Cependant les deux enfants étaient bien plus préoccupés du noble appareil dans lequel les premiers barons du royaume avaient servi e souper royal, à cheval sur leurs coursiers de parade et tout vêtus de drap d’or. «As-tu vu comment le sire de Coucy manœuvrait son destrier avec grâce, et le savait faire caracoler à travers les tables sans blesser ni heurter personne? disait le petit roi; je saurai chevaucher aussi bien que lui quand je serai grand; il l’emportait sur messire le connétable, sur messire l’amiral et même sur le sire de la Trémoille; son cheval ne bougeait non plus qu’un terme pendant la représentation des mystères. Je ne pouvais m’empêcher de le regarder et de l’admirer à tout moment.»

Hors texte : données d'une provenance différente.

Definition build_query_parameters (positional : option (list (Json JsonNumber)))
    (named : option (list (string * Json JsonNumber))) : Result QueryParameters :=
  if is_some positional && is_some named then
    Err (EEmission "mixed positional and named parameters are not supported")
  else
    let parameters := QueryParameters_default in
    let? parameters :=
      match positional with
      | Some positional => insert_positionals 0 positional parameters
      | None => Ok parameters
      end in
    match named with
    | Some named => insert_nameds named parameters
    | None => Ok parameters
    end.
End FromJson.

(** Inspection ([Inspect]): the summary of the parameters is exact, the
    parameters built from JSON are those supplied, and what the summary of a
    query means. *)

(** ** The parameters of a tree, in the order of the text *)

Definition list_of_option {A B} (f : A → list B) (o : option A) : list B :=
  match o with Some x => f x | None => [] end.

Fixpoint query_parameters (query : SyntaxQuery) : list ParameterRef :=
  match query with
  | MkSyntaxQuery _ cs _ body order_by limit offset _ =>
      List.flat_map (λ c, query_parameters (cte_query c)) cs ++ set_expr_parameters body
      ++ List.flat_map (λ o, expr_parameters (ob_expr o)) order_by
      ++ list_of_option expr_parameters limit ++ list_of_option expr_parameters offset
  end
with set_expr_parameters (expr : SyntaxSetExpr) : list ParameterRef :=
  match expr with
  | SSelect s =>
      List.flat_map (λ i, match i with PExpr d => expr_parameters (pe_expr d) | _ => [] end) (sel_projection s)
      ++ List.flat_map table_parameters (sel_from s) ++ list_of_option expr_parameters (sel_selection s)
      ++ List.flat_map expr_parameters (sel_group_by s) ++ list_of_option expr_parameters (sel_having s)
  | SUnionAll lhs rhs _ => set_expr_parameters lhs ++ set_expr_parameters rhs
  | SSetUnsupported _ _ => []
  end
with table_parameters (table : SyntaxTableWithJoins) : list ParameterRef :=
  match table with
  | MkSyntaxTableWithJoins relation js _ =>
      relation_parameters relation
      ++ List.flat_map (λ j, relation_parameters (join_relation j)
                             ++ list_of_option expr_parameters (join_on j)) js
  end
with relation_parameters (relation : SyntaxRelation) : list ParameterRef :=
  match relation with
  | STable _ _ _ | SRelUnsupported _ _ => []
  | SDerived query _ _ => query_parameters query
  | SNestedJoin t _ _ => table_parameters t
  end
with expr_parameters (expr : SyntaxExpr) : list ParameterRef :=
  match expr with MkSyntaxExpr kind _ => kind_parameters kind end
with kind_parameters (kind : SyntaxExprKind) : list ParameterRef :=
  match kind with
  | SParameter r => [r]
  | SUnary _ e | SIsNull e _ | SCast e _ => expr_parameters e
  | SBinary _ lhs rhs => expr_parameters lhs ++ expr_parameters rhs
  | SFunction f =>
      List.flat_map expr_parameters (fc_args f) ++ list_of_option expr_parameters (fc_filter f)
      ++ list_of_option (λ w, List.flat_map expr_parameters (win_partition_by w)
                              ++ List.flat_map (λ o, expr_parameters (ob_expr o)) (win_order_by w))
           (fc_over f)
  | SCase operand when_then else_result =>
      list_of_option expr_parameters operand
      ++ List.flat_map (λ p, expr_parameters (wt_condition p) ++ expr_parameters (wt_result p)) when_then
      ++ list_of_option expr_parameters else_result
  | SBetween e low high _ => expr_parameters e ++ expr_parameters low ++ expr_parameters high
  | SInList e items _ => expr_parameters e ++ List.flat_map expr_parameters items
  | SInSubquery e q _ => expr_parameters e ++ query_parameters q
  | SScalarSubquery q | SExists q => query_parameters q
  | SLike e pattern _ _ => expr_parameters e ++ expr_parameters pattern
  | STuple items | SArray items => List.flat_map expr_parameters items
  | SColumn _ _ | SLiteral _ | SUnsupported _ => []
  end.

(** A visit that records the parameters of a list. *)
Definition records (f : ParameterSummary → ParameterSummary) (l : list ParameterRef) : Prop :=
  ∀ s, f s = List.fold_left (λ s r, record_parameter r s) l s.

Lemma records_each {A} (f : A → ParameterSummary → ParameterSummary) (g : A → list ParameterRef) l :
  Forall (λ x, records (f x) (g x)) l → records (visit_each f l) (List.flat_map g l).
Proof.
  unfold visit_each. induction 1 as [|x l Hx _ IH]; intros s; [done|]. simpl.
  by rewrite List.fold_left_app, <- Hx, <- IH.
Qed.

Lemma records_some {A} (f : A → ParameterSummary → ParameterSummary) (g : A → list ParameterRef) o :
  opt_all (λ x, records (f x) (g x)) o → records (visit_some f o) (list_of_option g o).
Proof. destruct o as [x|]; [|done]. intros H. exact (opt_all_Some _ _ H). Qed.

Lemma records_item (i : SyntaxProjectionItem) :
  (∀ d, i = PExpr d → records (visit_expr (pe_expr d)) (expr_parameters (pe_expr d))) →
  records (λ s, match i with PExpr d => visit_expr (pe_expr d) s | _ => s end)
    (match i with PExpr d => expr_parameters (pe_expr d) | _ => [] end).
Proof. destruct i as [| d |]; intros H; [by intros s|exact (H d eq_refl)|by intros s]. Qed.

Le petit roi et ses oncles étaient revenus à Paris, où s’étaient célébrées de nouvelles fêtes. L’enfant s’apercevait, que le sacre n’avait guère accru sa liberté, et qu’il n’était vrai roi non plus qu’auparavant. Il s’en plaignait chaque jour à Godefroy d’Harcourt, qui disait sagement: «Vous êtes trop jeune, monseigneur, et vous ne sauriez vous gouverner vous-même, encore moins gouverner ce grand peuple. Le bon roi votre père a décidé que vous seriez majeur à quatorze ans, quatre ans plus tôt que ne l’ont été les rois vos prédécesseurs, et lourd sera déjà le fardeau pour vos épaules quand vous aurez encore pris deux ans d’âge. Ne voudrais-je pas, à quatorze ans, être chargé de veiller au bien et au mal des domaines de la maison d’Harcourt, qui sont petits et pauvres en comparaison du royaume de France. Prenez patience, monseigneur, votre temps viendra!»

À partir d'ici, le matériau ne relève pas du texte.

Lemma canonical_text_decides_equality_witness :
  canonical_json_string digit_text marked_text one_order = canonical_json_string digit_text marked_text other_order
  ↔ json_equiv one_order other_order.
Proof.
  refine (canonical_text_decides_equality digit_text marked_text one_order other_order sample_texts _ _).
  - repeat constructor; set_solver.
  - repeat constructor; set_solver.
Defined.

(** The two have one text, and it is this one. *)
Example one_text :
  canonical_json_string digit_text id one_order = "{a:{x:t,y:false},b:[null,1]}"
  ∧ canonical_json_string digit_text marked_text one_order = canonical_json_string digit_text marked_text other_order.
Proof. split; vm_compute; reflexivity. Qed.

Deux larmes jaillirent des yeux du petit roi.

«Tu as ton père, toi, Godefroy, dit-il d’une voix tremblante, et moi je n’ai que mes oncles, qui se disputent jusqu’en ma présence à qui gouvernera et moi et mon peuple, sans que personne fasse cas ou de mon bonheur ou de mon amour!»

Godefroy se rapprocha du jeune prince, timidement et comme s’il craignait d’être entendu. «Ils se disputent votre peuple, messire, dit-il, et, en se disputant, ils l’écrasent. On dit que monsieur le duc d’Anjou n’est point si pressé qu’il devrait l’être de tenir la promesse qui a été faite à votre sacre d’abolir les aides et gabelles!»